== TRY IT ==
Keep every line in which "yields" occurs and drop the rest of the data.

== Collected data ==
(* ================================================================== *)
(** ** [js/timecard-history.js]: the reload at midnight *)
(* ================================================================== *)

Module TimeCard.

Import JSDate.

Section HostZone.

(** The time zone of the host as ECMAScript reads it: the offset of
    local time from UTC in milliseconds at the instant [t]
    ([LocalTZA(t, true)]), and for the local time value [t]
    ([LocalTZA(t, false)]).  The offset may change with the date, as it
    does where the clocks are put forward and back. *)
Variable offsetAtUTC : Z -> Z.
Variable offsetAtLocal : Z -> Z.

Definition LocalTimeIn (t : Z) : Z := t + offsetAtUTC t.
Definition UTCIn (t : Z) : Z := t - offsetAtLocal t.

(** [d.getDate()], [d.setDate(dt)] and [d.setHours(h, m, s, ms)]. *)
Definition getDateIn (t : Z) : Z := DateFromTime (LocalTimeIn t).

Definition setDateIn (t dt : Z) : Z :=
  let lt := LocalTimeIn t in
  UTCIn (MakeDate (MakeDay (YearFromTime lt) (MonthFromTime lt) dt)
                  (TimeWithinDay lt)).

Definition setHoursIn (t h mi s ms : Z) : Z :=
  UTCIn (MakeDate (Day (LocalTimeIn t)) (MakeTime h mi s ms)).

(** [msUntilMidnight] of [setupMidnightReload]; [now] is the instant
    that [new Date()] yields. *)
Definition msUntilMidnight (now : Z) : Z :=
  let tomorrow := setDateIn now (getDateIn now + 1) in
  let tomorrow := setHoursIn tomorrow 0 0 0 0 in
  tomorrow - now.

End HostZone.

(** New York in the autumn of 2025: UTC-4 until the clocks go back on
    2 November at 02:00 local time (06:00 UTC), UTC-5 from then on.  The
    local hour from 01:00 to 02:00 comes twice and is read with the
    offset from before the change. *)
Definition newYorkAtUTC (t : Z) : Z :=
  if t <? MakeDate (days_from_civil 2025 11 2) (6 * msPerHour)
  then -4 * msPerHour else -5 * msPerHour.

Definition newYorkAtLocal (t : Z) : Z :=
  if t <? MakeDate (days_from_civil 2025 11 2) (2 * msPerHour)
  then -4 * msPerHour else -5 * msPerHour.

End TimeCard.

(* ================================================================== *)
(** ** Checks on date strings *)
(* ================================================================== *)

Module DateStringChecks.

Import DateStrings.

Fixpoint containsChar (c : ascii) (s : string) : bool :=
  match s with
  | EmptyString => false
  | String a s' => Ascii.eqb a c || containsChar c s'
  end.

(** Whether [s] is [n] digits without a hyphen that read back as [v]. *)
Definition readsBack (n : nat) (s : string) (v : Z) : bool :=
  negb (containsChar "-" s) && isDigits n s &&
  match Number s with Some w => w =? v | None => false end.

Definition yearReadsBack (y : Z) : bool := readsBack 4 (StringOfNumber y) y.

Definition twoDigitsReadBack (n : Z) : bool :=
  readsBack 2 (padStart2 (StringOfNumber n)) n.

(** Local midnight at the start of the date [y]-[m]-[d]. *)
Definition localMidnight (tza y m d : Z) : Z :=
  JSDate.UTC tza (JSDate.MakeDate (JSDate.days_from_civil y m d) 0).

End DateStringChecks.

(* ================================================================== *)
(** ** What the monthly loop keeps true *)
(* ================================================================== *)

Module LoopInvariants.

Import Monthly.

(** The counters after [n] days: no day is counted twice, and the counts
    of late, early and holiday days are counts of working days, each
    late or early day bringing at least one minute. *)
Definition countersOk (n : Z) (s : Summary) : Prop :=
  0 <= workingDays s /\ 0 <= paidLeaveDays s /\ 0 <= absenceDays s /\
  workingDays s + paidLeaveDays s + absenceDays s <= n /\
  0 <= latenessCount s <= workingDays s /\
  0 <= earlyLeaveCount s <= workingDays s /\
  0 <= holidayWorkDays s <= workingDays s /\
  latenessCount s <= totalLatenessMinutes s /\
  earlyLeaveCount s <= totalEarlyLeaveMinutes s.

(** The PC identifiers [collectPCs] adds for one day. *)
Definition namesPC (id : string) (r : AttendanceRecord) : Prop :=
  pcIdentifier r = Some id /\ id <> EmptyString.

(** Whether day [entry] adds [id]: it is named on a record of a day
    without paid leave or absence. *)
Definition dayNamesPC (id : string)
           (entry : DateKey * list AttendanceRecord) : Prop :=
  existsb (hasType paid_leave) (snd entry) = false /\
  existsb (hasType absence) (snd entry) = false /\
  exists r, In r (snd entry) /\ namesPC id r.

(** The records of [records] filed under [key], in their order. *)
Definition recordsOfDay (tza : Z) (key : DateKey)
           (records : list AttendanceRecord) : list AttendanceRecord :=
  filter (fun r => DateKey_eqb key (dateKeyOf tza r)) records.

(** The state of the map after the records [seen]: one entry per date
    met, holding the records of that date in their order. *)
Definition grouped (tza : Z) (seen : list AttendanceRecord)
           (m : DayRecordsMap) : Prop :=
  NoDup (map fst m) /\
  (forall key rs, In (key, rs) m ->
                  rs <> [] /\ rs = recordsOfDay tza key seen) /\
  (forall r, In r seen -> In (dateKeyOf tza r) (map fst m)).

End LoopInvariants.

Module CalendarChecks.

Import JSDate.

(** Whether March of the year after [r] starts at least 28 days after
    the February before it (years counted from March within an era). *)
Definition febMarOk (r : Z) : bool :=
  doeOf r 2 1 + 28 <=? doeOf (r + 1) 3 1.

End CalendarChecks.

(* ================================================================== *)
(** ** [js/utils.js] *)
(* ================================================================== *)

Module Utils.

(** The object returned by [calculateWorkTime] of utils.js. *)
Record WorkTime := mkWorkTime {
  hours : Z;
  minutes : Z;
  isFinished : bool
}.

(** [calculateWorkTime(records)] of utils.js, which knows no breaks;
    [now] is the instant [new Date()] yields. *)
Definition calculateWorkTime (now : Z) (records : list AttendanceRecord)
  : option WorkTime :=
  match find (hasType clock_in) records with
  | None => None
  | Some clockIn =>
      let clockOut := find (hasType clock_out) records in
      let startTime := timestamp clockIn in
      let endTime := match clockOut with
                     | Some c => timestamp c
                     | None => now
                     end in
      let totalMs := endTime - startTime in
      let totalMinutes := totalMs / (1000 * 60) in
      let hours := totalMinutes / 60 in
      let minutes := Z.rem totalMinutes 60 in
      Some (mkWorkTime hours minutes
              (match clockOut with Some _ => true | None => false end))
  end.







End Utils.

(* ================================================================== *)
(** ** [js/timecard-history.js]: the range of the history *)
(* ================================================================== *)

Module HistoryRange.

Import Utils.


(** Descending order of instants, the order of the history query. *)
Definition tsGe (a b : AttendanceRecord) : Prop := timestamp b <= timestamp a.

End HistoryRange.

(* ================================================================== *)
(** ** The recording module of the time card *)
(* ================================================================== *)

Module Recording.

(** The [disabled] flags of the four buttons. *)
Record Buttons := mkButtons {
  clockInDisabled : bool;
  clockOutDisabled : bool;
  breakStartDisabled : bool;
  breakEndDisabled : bool
}.

(** What [updateButtonStates] writes into the message area. *)
Inductive DayMessage := NoDayMessage | DayFinished | ClockedIn.

(** [updateButtonStates(records)]. *)
Definition updateButtonStates (records : list AttendanceRecord)
  : Buttons * DayMessage :=
  match History.lastRecord records with
  | None => (mkButtons false true true true, NoDayMessage)
  | Some lastRecord =>
      let hasClockIn := existsb (hasType clock_in) records in
      let hasClockOut := existsb (hasType clock_out) records in
      if hasClockOut then (mkButtons true true true true, DayFinished)
      else if hasClockIn then
        (match rtype lastRecord with
         | clock_in => mkButtons true false false true
         | break_start => mkButtons true false true false
         | break_end => mkButtons true false false true
         | _ => mkButtons true false true true
         end, ClockedIn)
      else (mkButtons false true true true, NoDayMessage)
  end.

(** Whether the button that records a punch of kind [t] can be pressed;
    paid leave and absence have no button. *)
Definition canPress (t : RecordType) (b : Buttons) : bool :=
  match t with
  | clock_in => negb (clockInDisabled b)
  | clock_out => negb (clockOutDisabled b)
  | break_start => negb (breakStartDisabled b)
  | break_end => negb (breakEndDisabled b)
  | _ => false
  end.

(** The days that the buttons alone can record: each punch is added at
    the end of the day's records by a button that was enabled. *)
Inductive recordable : list AttendanceRecord -> Prop :=
| recordable_nil : recordable []
| recordable_press rs r :
    recordable rs ->
    canPress (rtype r) (fst (updateButtonStates rs)) = true ->
    recordable (rs ++ [r]).

(** The phases of a day at the time card. *)
Inductive Phase := NotYetIn | AtWork | OutOnBreak | Left.

Definition nextPhase (p : Phase) (t : RecordType) : option Phase :=
  match p, t with
  | NotYetIn, clock_in => Some AtWork
  | AtWork, break_start => Some OutOnBreak
  | AtWork, clock_out => Some Left
  | OutOnBreak, break_end => Some AtWork
  | OutOnBreak, clock_out => Some Left
  | _, _ => None
  end.

(** The phase reached from [p] by the punches of a day, if each of them
    is a step of the phases. *)
Fixpoint phaseAfter (p : Phase) (records : list AttendanceRecord)
  : option Phase :=
  match records with
  | [] => Some p
  | r :: rest =>
      match nextPhase p (rtype r) with
      | Some q => phaseAfter q rest
      | None => None
      end
  end.

Definition isOut (p : Phase) : bool :=
  match p with OutOnBreak => true | _ => false end.

End Recording.

(* ================================================================== *)
(** ** Manual entries *)
(* ================================================================== *)

Module ManualEntry.

Import JSDate DateSetters DateStrings.

(** The result of [validateManualEntry]: valid, or one of its six
    messages. *)
Inductive Verdict :=
| Valid
| SelectEmployee
| EnterDate
| EnterTime
| EnterValidDate
| NoFutureDate
| NotOlderThanOneYear.

(** [validateManualEntry(userId, date, time = null)]; [now1] and [now2]
    are the instants that its two [new Date()] yield. *)
Definition validateManualEntry (tza now1 now2 : Z) (userId date : string)
           (time : option string) : Verdict :=
  if negb (truthyString userId) then SelectEmployee
  else if negb (truthyString date) then EnterDate
  else if match time with
          | Some t => negb (truthyString t)
          | None => false
          end then EnterTime
  else
    match parseDateOnly date with
    | None => EnterValidDate
    | Some inputDate =>
        let tomorrow := setDate tza now1 (getDate tza now1 + 1) in
        let tomorrow := setHours tza tomorrow 23 59 59 999 in
        if tomorrow <? inputDate then NoFutureDate
        else
          let oneYearAgo :=
            setFullYear tza now2 (getFullYear tza now2 - 1) in
          if inputDate <? oneYearAgo then NotOlderThanOneYear
          else Valid
    end.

== OUTPUT ==
    that [new Date()] yields. *)
    [now] is the instant [new Date()] yields. *)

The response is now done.